Lemma body_bind {A B} ws h (m : Uc A) (f : A → Uc B) : judged (body_ok ws) h m any →
  (∀ h' a, judged (body_ok ws) h' (f a) any) → judged (body_ok ws) h (m ≫= f) any.
Proof. intros Hm Hf. apply judged_bind_ok. eapply judged_weaken, Hm. by intros h' [a|e] _. Qed.

Lemma applyLocked_body h a allow : judged (body_ok (targetWorkspacePath a)) h (applyLocked deps a allow) any.
Proof. unfold applyLocked, applyAndRecord, rollbackFailedMerge, nowIso, recordIntegrationAudit. body. Qed.

Lemma runDeclared_body ws h a checks : judged (body_ok ws) h (runDeclared cwd a checks) any.
Proof.
  revert h. induction checks as [|c checks IH]; intros h; cbn [runDeclared]; unfold nowIso; [done|].
  body; (apply body_bind; [apply IH|done]).
Qed.

Lemma reviewedTree_body ws h a : judged (body_ok ws) h (reviewedTree deps a) any.
Proof. unfold reviewedTree. body. Qed.

Lemma runChecks_body ws h a : judged (body_ok ws) h (runChecks deps cwd a) any.
Proof.
  unfold runChecks, nowIso, recordIntegrationAudit. body.
  all: apply body_bind; [apply reviewedTree_body|intros; apply body_bind; [apply runDeclared_body|intros]].
  all: apply body_bind; [apply reviewedTree_body|intros; body].
Qed.

Lemma checks_body ws h a : judged (body_ok ws) h (runRequiredChecksLocked deps cwd a) any.
Proof.
  unfold runRequiredChecksLocked. body; [|apply runChecks_body].
  apply body_bind; [apply reviewedTree_body|]. intros. body. apply runChecks_body.
Qed.

Lemma reject_body h a reason : judged (body_ok (targetWorkspacePath a)) h (rejectLocked deps reason a) any.
Proof. unfold rejectLocked, rollbackRejectedMerge, rollbackRejectedWorkerOutput, nowIso, recordIntegrationAudit. body. Qed.

Lemma recordCommitted_body ws h a c r : judged (body_ok ws) h (recordCommitted deps a c r) any.
Proof. unfold recordCommitted, readEvents, recordIntegrationAudit. body. Qed.

Lemma reconcilePrepared_body ws h a identity message : judged (body_ok ws) h (reconcilePrepared deps a identity message) any.
Proof. unfold reconcilePrepared. body. by apply body_bind; [apply recordCommitted_body|]. Qed.

Lemma commitOrReconcile_body h a r tree candidate :
  judged (body_ok (cq_workspacePath r)) h (commitOrReconcile deps a r tree candidate) any.
Proof.
  unfold commitOrReconcile. apply judged_bind. eapply judged_weaken with (post := λ _ _, True).
  { intros h' [a' [res|e]] _; [done|]. body. }
  assert (∀ h' a' kept, judged (body_ok (cq_workspacePath r)) h'
    (Call (GitPublish kept) (λ r, Ret (a' : Attempt, r : result error CommitResult))) (λ _ _, True)) as Hp by (intros; by split).
  unfold gitCommit. destruct tree as [t|]; (split; [allowed|]); [|done].
  intros [[res|pc]|e]; [done| |done]. apply judged_bind. unfold keepPrepared. destruct (_ || _); [apply Hp|].
  destruct (preparedReviewedCommit a); [apply Hp|]. split; [done|]. intros kept. apply Hp.
Qed.

Lemma commitFiles_body h a message identity : judged (body_ok (targetWorkspacePath a)) h (commitFiles deps a message identity) any.
Proof.
  unfold commitFiles, nowIso, mergeTreeOf, reviewedTreeOf, filesToCommit, scanForCommit. body.
  all: apply body_bind; [refine (commitOrReconcile_body _ _ (mkCommitRequest _ _ _ _ _ _) _ _)|].
  all: intros h' [a' res]; body; apply recordCommitted_body.
Qed.

Lemma commitLocked_body h a message p : judged (body_ok (targetWorkspacePath a)) h (commitLocked deps a message p) any.
Proof.
  unfold commitLocked. body; (apply body_bind; [apply reconcilePrepared_body|]).
  all: intros h' [u|]; [done|apply commitFiles_body].
Qed.

(** A transaction that takes no lock, and one that takes the lock of a
    workspace once. *)
Lemma transaction_lock_pre {A} id (m : Uc A) : (∀ h, lock_state h = None → judged lock_pre h m (λ h' _, lock_state h' = None)) →
  judged lock_pre [] (runIntegrationTransaction deps id m) (λ h' _, lock_state h' = None).
Proof.
  intros Hm. unfold runIntegrationTransaction. step; [|by apply Hm].
  step; [done| |done]. apply judged_finally. eapply judged_weaken; [|by apply Hm].
  intros h' r Hs. split; [done|]. intros f. 
  cut (lock_state (h' ++ [Ev (LeaveActivity (js "integration-transaction:" ++ id)) f]) = None); [by destruct f|].
  by rewrite lock_state_snoc.
Qed.

Ltac unlocked := repeat (step; try done); try by rewrite !lock_state_snoc.

Lemma auditOnce_body ws h a seen e : judged (body_ok ws) h (auditOnce deps a seen e) any.
Proof. unfold auditOnce, readEvents, recordIntegrationAudit. body. Qed.

Lemma adoptLocked_body ws h i : judged (body_ok ws) h (adoptLocked deps cwd i) any.
Proof.
  unfold adoptLocked, loadIntegrationAttempt, nowIso. body.
  all: apply body_bind; [unfold inspectPublished; body|]; intros h1 c.
  all: apply body_bind; [unfold recordAdopted, nowIso; body|]; intros h2 b.
  all: apply body_bind; [apply auditOnce_body|]; intros h3 ?.
  all: apply body_bind; [unfold closeLedger; body|]; intros h4 ?.
  all: apply body_bind; [unfold recordPublished; body|]; intros h5 d.
  all: apply body_bind; [apply auditOnce_body|]; intros; body.
Qed.

Lemma recoverLocked_body ws h a i : judged (body_ok ws) h (recoverLocked deps a i) any.
Proof.
  unfold recoverLocked, recordRecoveryAuditPair, recordAuditOnce, auditOnce, readEvents, loadIntegrationAttempt, nowIso, recordIntegrationAudit.
  body.
Qed.

Lemma reloaded_lock_pre {A} h id (body : Attempt → Uc A) : lock_state h = None →
  (∀ h' a, judged (body_ok (targetWorkspacePath a)) h' (body a) any) →
  judged lock_pre h (reloaded id body) (λ h' _, lock_state h' = None).
Proof.
  intros Hh Hb. unfold reloaded, loadIntegrationAttempt. unlocked.
  apply with_lock_pre; [by rewrite lock_state_snoc|]. intros h'. body. subst. bools.
  match goal with E : targetWorkspacePath _ = targetWorkspacePath _ |- _ => rewrite E end. apply Hb.
Qed.

(** C21: Locks of workspaces. Whatever the ports answer, a use case holds at most
    one lock at a time, releases the one it holds and holds none when it is
    over, however it ends; and git is only asked to apply, commit, publish,
    abort or roll back in a workspace whose lock is held. *)
Theorem workspace_lock_discipline A (u : Uc A) tr out : use_case deps cwd A u → runs u tr out →
  lock_state tr = None ∧
  ∀ tr1 c r tr2, tr = tr1 ++ Ev c r :: tr2 →
    match c with
    | LockAcquire _ _ => lock_state tr1 = None
    | LockRelease l => lock_state tr1 = Some l
    | _ => mutates c = true → ∃ ws, holds_lock tr1 ws ∧ in_workspace c ws = true
    end.
Proof.
  intros Hu Hr. refine (judged_runs lock_pre [] u (λ h' _, lock_state h' = None) tr out _ Hr).
  destruct Hu; [apply transaction_lock_pre; intros h Hh..|].
  - unfold openTransaction, nowIso, recordIntegrationAudit. unlocked.
  - unfold applyTransaction, loadIntegrationAttempt. unlocked.
    apply with_lock_pre; [by rewrite lock_state_snoc|]. intros. apply applyLocked_body.
  - apply reloaded_lock_pre; [done|]. intros. apply checks_body.
  - unfold commitTransaction, loadIntegrationAttempt. unlocked.
    all: apply with_lock_pre; [by rewrite lock_state_snoc|]; intros; apply commitLocked_body.
  - unfold pushTransaction, replayOrPromotePushedCommit, pushCommit, replayIntegratedOutputLedger, promote, pushUnlessThere,
      loadIntegrationAttempt, nowIso, recordIntegrationAudit. unlocked.
  - apply reloaded_lock_pre; [done|]. intros. apply reject_body.
  - unfold loadIntegrationAttempt. unlocked. apply with_lock_pre; [by rewrite lock_state_snoc|]. intros. apply adoptLocked_body.
  - unfold recoverOperatorCheckArtifact, loadIntegrationAttempt. unlocked.
    apply with_lock_pre; [by rewrite lock_state_snoc|]. intros. apply recoverLocked_body.
Qed.

End Locks.

Module Demo.
Import World.

Definition apply_trace : trace := exec_trace handle applying opened.
Definition loaded_by (e : event resp) : option Attempt :=
  match e with
  | Ev c r =>
      match c return resp c → option Attempt with
      | StoreGet _ => λ r, match r with Ok a => a | Throw _ => None end
      | _ => λ _, None
      end r
  end.

Lemma loaded_attempts h l : omap loaded_by h = l → Forall sound l → loaded_sound h.
Proof.
  intros <- Hf id a Ha. rewrite Forall_forall in Hf. apply Hf, list_elem_of_omap.
  by exists (Ev (StoreGet id) (Ok (Some a))).
Qed.

Definition opened_attempt : Attempt := default Integration.Demo.blank (head (attempts opened)).
Lemma opened_sound : sound opened_attempt.
Proof. apply (sound_open (with_now input now)). by vm_compute. Qed.

Definition applied_attempt : Attempt := default Integration.Demo.blank (head (attempts applied)).

Lemma stored_attempts_sound_witness :
  apply_trace = take 6 apply_trace ++ Ev (StoreUpdate applied_attempt) (Ok tt) :: drop 7 apply_trace ∧ sound applied_attempt.
Proof.
  assert (apply_trace = take 6 apply_trace ++ Ev (StoreUpdate applied_attempt) (Ok tt) :: drop 7 apply_trace) as H
    by (vm_compute; reflexivity).
  split; [exact H|].
  refine (stored_attempts_sound all_deps cwd _ _ _ _ (Applying all_deps cwd (js "a1") None) (exec_runs handle applying opened)
    _ (StoreUpdate applied_attempt) _ _ H _).
  apply (loaded_attempts _ [opened_attempt]); [vm_compute; reflexivity|].
  constructor; [apply opened_sound|constructor].
Defined.

Lemma workspace_lock_discipline_witness :
  lock_state apply_trace = None ∧
  apply_trace = take 4 apply_trace ++ Ev (GitApply opened_attempt output false) (Ok (mkApplied [js "src/a.ts"] None)) :: drop 5 apply_trace ∧
  holds_lock (take 4 apply_trace) (js "/work/p/main").
Proof.
  assert (apply_trace = take 4 apply_trace ++ Ev (GitApply opened_attempt output false) (Ok (mkApplied [js "src/a.ts"] None)) :: drop 5 apply_trace) as H
    by (vm_compute; reflexivity).
  destruct (workspace_lock_discipline all_deps cwd _ _ _ _ (Applying all_deps cwd (js "a1") None) (exec_runs handle applying opened))
    as [Hend Hpre].
  split; [exact Hend|split; [exact H|]].
  destruct (Hpre _ (GitApply opened_attempt output false) _ _ H eq_refl) as (ws & Hheld & Hws).
  cbn in Hws. bools. rewrite <- Hws in Hheld. exact Hheld.
Defined.
End Demo.

End Sound.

▶ _What the task requires_
Where the string "head" appears in a line of the entries above, return that line.

▶ _Completed exercise_
Definition opened_attempt : Attempt := default Integration.Demo.blank (head (attempts opened)).
Definition applied_attempt : Attempt := default Integration.Demo.blank (head (attempts applied)).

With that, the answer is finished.